▸ **WHAT TO PRODUCE**: The listing below contains a span that opens with the line containing "#[export] Instance free_dec" and closes with the line containing "Definition same_cfg s". Return that span exactly.

INPUT DATA START

Lemma insert_by_size_perm x l : insert_by_size x l ≡ₚ x :: l.
Proof.
  induction l as [|y l IH]; cbn; [done|]. destruct (_ <? _); [|done]. rewrite IH. solve_Permutation.
Qed.
Lemma insert_by_size_sorted x l :
  StronglySorted by_size l -> StronglySorted by_size (insert_by_size x l).
Proof.
  induction 1 as [|y l Hl IH Hy]; cbn; [by repeat constructor|].
  destruct (Z.ltb_spec (mf_size y) (mf_size x)).
  - constructor; [done|]. rewrite insert_by_size_perm. constructor; [unfold by_size; lia|done].
  - constructor; [by constructor|]. constructor; [unfold by_size; lia|].
    eapply Forall_impl; [done|]. intros z. unfold by_size. lia.
Qed.
Lemma concat_insert {A} (ls : list (list A)) i l l' x :
  ls !! i = Some l -> l' ≡ₚ x :: l -> concat (<[i := l']> ls) ≡ₚ x :: concat ls.
Proof.
  intros Hi Hl. rewrite <- (take_drop_middle ls i l Hi) at 2.
  rewrite insert_take_drop by (by eapply lookup_lt_Some).
  rewrite !concat_app. cbn. rewrite Hl. solve_Permutation.
Qed.
Lemma buckets_insert ls ns x i l :
  buckets_ok ls ns -> HEAP_BUCKET_OF (mf_size x) = Z.of_nat i -> ls !! i = Some l ->
  buckets_ok (<[i := insert_by_size x l]> ls) (x :: ns).
Proof.
  intros [Hlen Hel Hb] Hx Hl. split.
  - by rewrite length_insert.
  - rewrite (concat_insert ls i l _ x Hl); [by rewrite Hel|apply insert_by_size_perm].
  - intros j k Hk. destruct (decide (i = j)) as [<-|].
    + rewrite list_lookup_insert_eq in Hk by (by eapply lookup_lt_Some). injection Hk as <-.
      destruct (Hb i l Hl) as [Hf Hs]. split; [|by apply insert_by_size_sorted].
      rewrite insert_by_size_perm. by constructor.
    + rewrite list_lookup_insert_ne in Hk by done. by apply Hb.
Qed.
Lemma filter_concat {A} (P : A -> Prop) `{!forall x, Decision (P x)} (ls : list (list A)) :
  concat (filter P <$> ls) = filter P (concat ls).
Proof. induction ls as [|l ls IH]; cbn; [done|]. by rewrite filter_app, IH. Qed.
Lemma Forall_filter {A} (P Q : A -> Prop) `{!forall x, Decision (Q x)} (l : list A) :
  Forall P l -> Forall P (filter Q l).
Proof.
  induction 1 as [|x l Hx _ IH]; [constructor|]. rewrite filter_cons. case_decide; [|done].
  by constructor.
Qed.
Lemma list_remove_ok ls ns x :
  buckets_ok ls (x :: ns) -> Forall (fun y => mf_base y <> mf_base x) ns ->
  exists ls', list_remove x ls = Ret ls' /\ buckets_ok ls' ns.
Proof.
  intros [Hlen Hel Hb] Hne. unfold list_remove.
  rewrite bind_kassert by (apply bool_decide_eq_true; rewrite Hel; by left).
  eexists. split; [done|]. split.
  - by rewrite length_fmap.
  - rewrite filter_concat, Hel, filter_cons_False by naive_solver.
    by rewrite filter_all.
  - intros i l Hi. rewrite list_lookup_fmap in Hi. destruct (ls !! i) as [k|] eqn:Ek; [|done].
    injection Hi as <-. destruct (Hb i k Ek) as [Hf Hs]. split; [by apply Forall_filter|].
    clear -Hs. induction Hs as [|y k _ IH Hy]; [constructor|].
    rewrite filter_cons. case_decide; [|done]. constructor; [done|by apply Forall_filter].
Qed.

(** * The invariant *)
Section Inv.
Context `{VM : KernelVM}.
Implicit Types s : hstate.

Definition nodes s : list mfree := aelems (h_addr (hs_heap s)).
Definition free s (a : Z) : Prop := exists x, x ∈ nodes s /\ inside x a.
#[export] Instance inside_dec x a : Decision (inside x a).
Proof. unfold inside. apply _. Defined.
#[export] Instance free_dec s a : Decision (free s a).
Proof.
  destruct (decide (Exists (fun x => inside x a) (nodes s))) as [H|H]; [left|right];
    unfold free; by rewrite <- Exists_exists.
Defined.
Definition mapped s (a : Z) : Prop := vm_mapped (hs_vm s) (a `div` PAGESIZE) = true.
Definition used s (a : Z) : Prop := mapped s a /\ ~ free s a.
(** A range that claims to be zero is, behind its header. *)
Definition zero_ok (m : Z -> option Z) (x : mfree) : Prop :=
  mf_flags x = GFP_CALLOC ->
  forall a, mf_base x + SIZEOF_MFREE <= a < MFREE_END x -> m a = Some 0.
Record heap_ok s : Prop := {
  hk_tree : atree_ok 32 (h_addr (hs_heap s));
  hk_nodes : Forall node_ok (nodes s);
  hk_size : buckets_ok (h_size (hs_heap s)) (nodes s);
  hk_mapped : forall a, free s a -> mapped s a;
  hk_zero : Forall (zero_ok (hs_mem s)) (nodes s);
  (** neighbours have been united *)
  hk_apart : forall x y, x ∈ nodes s -> y ∈ nodes s -> MFREE_END x <> mf_base y;
  hk_vm : vm_ok (hs_vm s);
  hk_over : 0 <= h_overalloc (hs_heap s);
}.
(** What an operation on the heap does not change. *)
Definition same_cfg s s' : Prop :=
  h_overalloc (hs_heap s') = h_overalloc (hs_heap s) /\
  h_freethresh (hs_heap s') = h_freethresh (hs_heap s) /\
  h_hintmode (hs_heap s') = h_hintmode (hs_heap s) /\
  h_dangle (hs_heap s') = h_dangle (hs_heap s).
#[export] Instance same_cfg_refl : Reflexive same_cfg.
Proof. done. Qed.
#[export] Instance same_cfg_trans : Transitive same_cfg.
Proof. intros s1 s2 s3 (? & ? & ? & ?) (? & ? & ? & ?). split_and!; congruence. Qed.
Definition total s : Z := sizes (nodes s).

Lemma free_node s x : heap_ok s -> x ∈ nodes s -> node_ok x.
Proof. intros Hok Hx. pose proof (hk_nodes _ Hok) as H. rewrite Forall_forall in H. by apply H. Qed.
Lemma node_nonempty x : node_ok x -> mf_base x < MFREE_END x.
Proof. intros []. unfold MFREE_END, HEAP_MINSIZE in *. lia. Qed.
Lemma separated_in (l : list mfree) x y a :
  separated l -> x ∈ l -> y ∈ l -> inside x a -> inside y a -> x = y.
Proof. intros Hs Hx Hy Ha Hb. apply (covers_unique l x y a); try done; by apply covers_inside. Qed.
Lemma disjoint_inside (x y : mfree) :
  node_ok x -> node_ok y -> disjoint x y <-> forall a, inside x a -> inside y a -> False.
Proof.
  intros Hx%node_nonempty Hy%node_nonempty. unfold disjoint, inside. cbn. split; [lia|].
  intros H. destruct (decide (MFREE_END x - 1 < mf_base y)) as [|Hn1]; [by left|right].
  destruct (decide (MFREE_END y - 1 < mf_base x)) as [|Hn2]; [done|]. exfalso.
  apply (H (Z.max (mf_base x) (mf_base y))); lia.
Qed.

(** [s'] is [s] without the range [x]. *)
Definition taken s (x : mfree) s' : Prop :=
  nodes s ≡ₚ x :: nodes s' /\ heap_ok s' /\
  exists t l, s' = with_heap s (with_lists (hs_heap s) t l).
Lemma taken_ok s x t l :
  heap_ok s -> atree_ok 32 t -> nodes s ≡ₚ x :: aelems t -> buckets_ok l (aelems t) ->
  taken s x (with_heap s (with_lists (hs_heap s) t l)).
Proof.
  intros Hok Ht Hp Hl. split; [done|]. split; [|by exists t, l].
  assert (Hsub : forall y, y ∈ aelems t -> y ∈ nodes s) by (intros y Hy; rewrite Hp; by right).
  destruct Hok as [_ Hn _ Hm Hz Ha Hv Ho]. split; try done; cbn.
  - unfold nodes at 1 in Hn. fold (nodes s) in Hn. rewrite Hp in Hn. by apply Forall_cons in Hn as [_ ?].
  - intros a (y & Hy & Hin). apply Hm. exists y. split; [by apply Hsub|done].
  - rewrite Hp in Hz. by apply Forall_cons in Hz as [_ ?].
  - intros y z Hy Hz'. apply Ha; by apply Hsub.
Qed.
Lemma taken_bases s x ns :
  heap_ok s -> nodes s ≡ₚ x :: ns -> Forall (fun y => mf_base y <> mf_base x) ns.
Proof.
  intros Hok Hp. pose proof (hk_nodes _ Hok) as Hn. rewrite Hp in Hn.
  apply Forall_cons in Hn as [Hx%node_nonempty Hn].
  destruct (hk_tree _ Hok) as [_ Hs]. fold (nodes s) in Hs. rewrite Hp in Hs. destruct Hs as [Hd _].
  rewrite Forall_forall in Hd, Hn |- *. intros y Hy. pose proof (node_nonempty _ (Hn y Hy)).
  specialize (Hd y Hy). unfold disjoint in Hd. cbn in Hd. lia.
Qed.
Lemma srun_take_at key s (Q : option mfree -> hstate -> Prop) R :
  heap_ok s -> 0 <= key < 2 ^ 32 ->
  (~ free s key -> Q None s) ->
  (forall x s', inside x key -> taken s x s' -> Q (Some x) s') ->
  srun (take_at key) s Q R.
Proof.
  intros Hok Hk Hnone Hsome. unfold take_at. apply srun_bind.
  change (srun self s ?Q' ?R') with (Q' (hs_heap s) s). cbv beta. apply srun_bind.
  destruct (plocate_ok 32 ltac:(lia) (h_addr (hs_heap s)) key (hk_tree _ Hok) Hk) as (o & Ho & Hp).
  apply srun_lift with (a := o); [done|]. destruct o as [[[p sm] v]|].
  - destruct (ppop_ok 32 ltac:(lia) _ _ _ _ _ (hk_tree _ Hok) Hp) as (x & t & Hpop & Hc & Ht & Hel).
    apply srun_bind, srun_lift with (a := (x, t)); [done|]. cbn [fst snd].
    assert (Hbk : buckets_ok (h_size (hs_heap s)) (x :: aelems t)).
    { destruct (hk_size _ Hok) as [? He ?]. split; try done. by rewrite He. }
    destruct (list_remove_ok _ _ x Hbk) as (l & Hl & Hbk').
    { by apply (taken_bases s). }
    apply srun_bind, srun_lift with (a := l); [done|]. apply srun_bind.
    change (srun (set_heap ?h) s ?Q' ?R') with (Q' tt (with_heap s h)). cbv beta.
    apply srun_ret, Hsome; [by apply covers_inside|]. by apply taken_ok.
  - apply srun_ret, Hnone. intros (x & Hx & Hin%covers_inside). by rewrite (Hp x Hx) in Hin.
Qed.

INPUT DATA END

▸ **TASK OUTPUT**:
#[export] Instance free_dec s a : Decision (free s a).
Proof.
  destruct (decide (Exists (fun x => inside x a) (nodes s))) as [H|H]; [left|right];
    unfold free; by rewrite <- Exists_exists.
Defined.
Definition mapped s (a : Z) : Prop := vm_mapped (hs_vm s) (a `div` PAGESIZE) = true.
Definition used s (a : Z) : Prop := mapped s a /\ ~ free s a.
(** A range that claims to be zero is, behind its header. *)
Definition zero_ok (m : Z -> option Z) (x : mfree) : Prop :=
  mf_flags x = GFP_CALLOC ->
  forall a, mf_base x + SIZEOF_MFREE <= a < MFREE_END x -> m a = Some 0.
Record heap_ok s : Prop := {
  hk_tree : atree_ok 32 (h_addr (hs_heap s));
  hk_nodes : Forall node_ok (nodes s);
  hk_size : buckets_ok (h_size (hs_heap s)) (nodes s);
  hk_mapped : forall a, free s a -> mapped s a;
  hk_zero : Forall (zero_ok (hs_mem s)) (nodes s);
  (** neighbours have been united *)
  hk_apart : forall x y, x ∈ nodes s -> y ∈ nodes s -> MFREE_END x <> mf_base y;
  hk_vm : vm_ok (hs_vm s);
  hk_over : 0 <= h_overalloc (hs_heap s);
}.
(** What an operation on the heap does not change. *)
Definition same_cfg s s' : Prop :=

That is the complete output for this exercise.